Work instruction — Within the records below, find each line that holds the string "match", then copy it.

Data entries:

(** C25: a server that starts is well formed. Its options are those of the
    configuration and are valid, its keys and proofs of possession are those
    of the options, an active committee share is the one that the chain knows,
    and the full node has told the reference gas price. The committee version
    is followed, for the target version and the next share, if and only if the
    server is a committee member with the keys of a rotation whose target is
    not already the version it has when the price has been told; the full node
    has then told the committee version. Upgrade proposals are followed if and
    only if the options ask a committee member for it, when the full node has
    told the current one, and metrics are pushed as the options say. *)
Theorem started_server {watch_laws : WatchLaws} (rounds : nat) (built : bool) (w w' : World)
    (self : Server) (tasks : BackgroundTasks) :
  app rounds built w = (Ok (Some (self, tasks)), w') →
  app_options = Ok (options self) ∧ well_formed self ∧
  told (get_reference_gas_price (sui_rpc_client self))
       (reference_gas_price (bt_reference_gas_price tasks)) ∧
  (∃ w1,
     (_ ← server_new (E := string) (options self) true built;
      _ ← record_metric (Inc "key_server_version" [package_version]);
      spawn_reference_gas_price_updater rounds self true) w
     = (Ok (Some (bt_reference_gas_price tasks)), w1) ∧
     match rotation_followed self (env_committee_version (w_env w1)) with
     | Some u => ∃ ch, bt_committee_version tasks = Some (u, ch) ∧
         told (fetch_committee_server_version (sui_rpc_client self) (vu_key_server_obj_id u))
              (watch_borrow ch)
     | None => bt_committee_version tasks = None
     end) ∧
  match ko_server_mode (options self), ko_enable_event_monitoring (options self) with
  | CommitteeServerMode _ key_server_obj_id _ _, true =>
      ∃ ch, bt_upgrade_proposals tasks = Some ch ∧
        told (fetch_proposal_version self key_server_obj_id) (watch_borrow ch)
  | _, _ => bt_upgrade_proposals tasks = None
  end ∧
  (bt_metrics_push tasks = true ↔ is_Some (ko_metrics_push_config (options self))).
Proof.
  intros H. unfold app in H. do 4 st_inv H.
  apply st_lift_inv in Hstep as [Ho ->], Hstep0 as [Hv ->].
  pose proof Hstep1 as Hnew. apply server_new_spec in Hstep1 as [Hopts Hwf]. destruct a0, a2.
  apply awaited_inv in H as (t & w4 & Ht & [[= <- <-] _]%st_ret_inv).
  rewrite <-Hopts in *. split; [done|]. split; [by apply Hwf|].
  apply awaited_inv in Ht as (gas & w5 & Hgas & Ht). st_inv Ht.
  apply awaited_inv in Ht as (version & w7 & Hversion & Ht).
  apply awaited_inv in Ht as (proposals & w8 & Hproposals & [[= ->] _]%st_ret_inv). cbn.
  split; [by eapply spawned_told|]. split; [|split].
  - exists w5. rewrite (st_bind_ok _ _ _ _ _ Hnew), (st_bind_ok _ _ _ _ _ Hstep2).
    split; [exact Hgas|]. injection Hstep as -> ->. rewrite rotation_followed_updater.
    destruct (committee_version_updater _ _) as [u|]; [|by apply st_ret_inv in Hversion as [[= ->] _]].
    apply awaited_inv in Hversion as (ch & w9 & Hch & [[= ->] _]%st_ret_inv). exists ch.
    split; [done|]. by eapply spawned_told.
  - destruct (ko_enable_event_monitoring (options self)).
    2: { apply st_ret_inv in Hproposals as [[= ->] _]. by destruct (ko_server_mode (options self)). }
    apply st_bind_inv in Hproposals as (m & w6 & [Hm ->]%st_lift_inv & Hproposals).
    unfold spawn_committee_rotation_event_monitor in Hm.
    destruct (ko_server_mode (options self)) as [| |ma ks mode name].
    1,2: injection Hm as <-; by apply st_ret_inv in Hproposals as [[= ->] _].
    apply bind_ok_inv in Hm as ([] & _ & [= <-]).
    apply awaited_inv in Hproposals as (ch & w9 & Hch & [[= ->] _]%st_ret_inv). exists ch.
    split; [done|]. by eapply spawned_told.
  - destruct (ko_metrics_push_config (options self)); split; try done; by intros [].
Qed.
End start.

(** ** Witnesses *)
#[local] Existing Instances Toy.symmetric Toy.curve Toy.curve_laws ToyCommon.semver
  ToyCommon.profile ToyChain.sui ToyServer.mvr ToyServer.ptb_lib.

#[local] Instance toy_http : HttpLib := {
  value_to_str b := Some (String.string_of_list_byte b);
  extract_payload _ body := match body with
                            | inl _ => inl toy_request
                            | inr _ => inr (text_reply BAD_REQUEST "too large")
                            end;
  extract_query _ := inl ∅;
  json_fetch_key _ := bytes_of "keys"; json_service _ := []; json_partial_pk pk := [pk];
  json_error r := bytes_of (er_error r);
  method_not_allowed _ := mkReply 405 ∅ []; payload_too_large := mkReply 413 ∅ [];
  mysten_service _ := mkReply 404 ∅ []; cors_preflight := mkReply 200 ∅ [];
  cors_headers r := r;
  package_version := "0.6.3"; GIT_VERSION := "abc";
}.

#[local] Instance toy_http_laws : HttpLaws.
Proof. by split. Defined.

Definition toy_http_request : HttpRequest :=
  mkHttpRequest POST "/v1/fetch_key" "" None
    (λ h, if decide (h = HEADER_CLIENT_SDK_VERSION) then Some (bytes_of "1") else None) [].

Section open.
#[local] Existing Instances ToyServer.node ToyServer.bcs ToyServer.lib.

(** A request that is answered, and one without a version that is refused. *)
Definition toy_http_unversioned : HttpRequest :=
  mkHttpRequest POST "/v1/fetch_key" "" None (λ _, None) [].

Your response —
     match rotation_followed self (env_committee_version (w_env w1)) with
  match ko_server_mode (options self), ko_enable_event_monitoring (options self) with
  extract_payload _ body := match body with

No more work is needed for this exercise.